##### DATA PROVIDED #####
Lemma findByEmail_None email us :
  findByEmail email us = None ↔ ∀ u, u ∈ us → UserEntity.email u ≠ email.
Proof.
  unfold findByEmail. induction us as [|v us IH]; cbn.
  - split; [intros _ u Hu; by apply elem_of_nil in Hu | done].
  - destruct (String.eqb_spec (UserEntity.email v) email) as [Heq|Hne].
    + split; [done|]. intros Hall. exfalso. apply (Hall v); [left | done].
    + rewrite IH. split.
      * intros Hall u Hu. apply elem_of_cons in Hu as [->|Hu]; auto.
      * intros Hall u Hu. apply Hall. by right.
Qed.

Lemma findByEmail_registered email w :
  registered email w → is_Some (findByEmail email (users w)).
Proof.
  intros (u & Hu & Heq). destruct (findByEmail email (users w)) eqn:Hf; [eauto|].
  exfalso. eapply findByEmail_None in Hf; eauto.
Qed.

Lemma findById_Some id us u :
  findById id us = Some u → u ∈ us ∧ UserEntity.id u = id.
Proof.
  unfold findById. intros Hf. apply find_some in Hf as [Hin Heq].
  split; [by apply list_elem_of_In | by apply Nat.eqb_eq].
Qed.

Lemma findById_None id us :
  findById id us = None ↔ ∀ u, u ∈ us → UserEntity.id u ≠ id.
Proof.
  unfold findById. induction us as [|v us IH]; cbn.
  - split; [intros _ u Hu; by apply elem_of_nil in Hu | done].
  - destruct (Nat.eqb_spec (UserEntity.id v) id) as [Heq|Hne].
    + split; [done|]. intros Hall. exfalso. apply (Hall v); [left | done].
    + rewrite IH. split.
      * intros Hall u Hu. apply elem_of_cons in Hu as [->|Hu]; auto.
      * intros Hall u Hu. apply Hall. by right.
Qed.

Lemma findById_unknown id w :
  ¬ knownUser id w → findById id (users w) = None.
Proof.
  intros Hno. apply findById_None. intros u Hu Heq. apply Hno. by exists u.
Qed.
#[global] Instance initializer_list_Container : Container (list T) array_ptr := {
  container_begin values := ret (mkArrayPtr values 0);
  container_end values := ret (mkArrayPtr values (length values));
  it_neq p q := negb (index_of p =? index_of q)%nat;
  it_incr p :=
    let* _ := assert (index_of p <? length (array_of p))%nat in
    ret (mkArrayPtr (array_of p) (S (index_of p)));
  it_deref p := fun w =>
    match array_of p !! index_of p with
    | Some v => Ok v w
    | None => Undefined
    end;
  iteration_bound values _ := length values
}.

(** [SingleLinkedList<Type>] read through [ConstIterator]. *)
#[global] Instance SingleLinkedList_Container : Container N NodePtr := {
  container_begin other := cbegin other;
  container_end other := ret (cend other);
  it_neq := iterator_neq;
  it_incr := iterator_incr;
  it_deref := iterator_deref;
  iteration_bound _ w := size (heap w)
}.

Fixpoint Create_loop {C It} `{!Container C It} (fuel : nat) (container : C)
    (container_copy : N) (it : It) (insert_after_pos : NodePtr) : M unit :=
  match fuel with
  | O => diverge
  | S fuel' =>
      let* last := container_end container in
      if it_neq it last then
        let* v := it_deref it in
        let* pos' := InsertAfter container_copy insert_after_pos v in
        let* it' := it_incr it in
        Create_loop fuel' container container_copy it' pos'
      else ret tt
  end.

Definition CreateSingleLinkedList {C It} `{!Container C It} (this : N)
    (container : C) : M unit :=
  with_local construct_default (fun container_copy =>
    let insert_after_pos := before_begin container_copy in
    let* it := container_begin container in
    let* _ := (fun w =>
      Create_loop (S (iteration_bound container w)) container container_copy
        it insert_after_pos w) in
    swap this container_copy).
#####
GOAL OF THE EXERCISE: Lines with "Instance" in the records: how many are there? Give only the number.

TASK SOLUTION: 2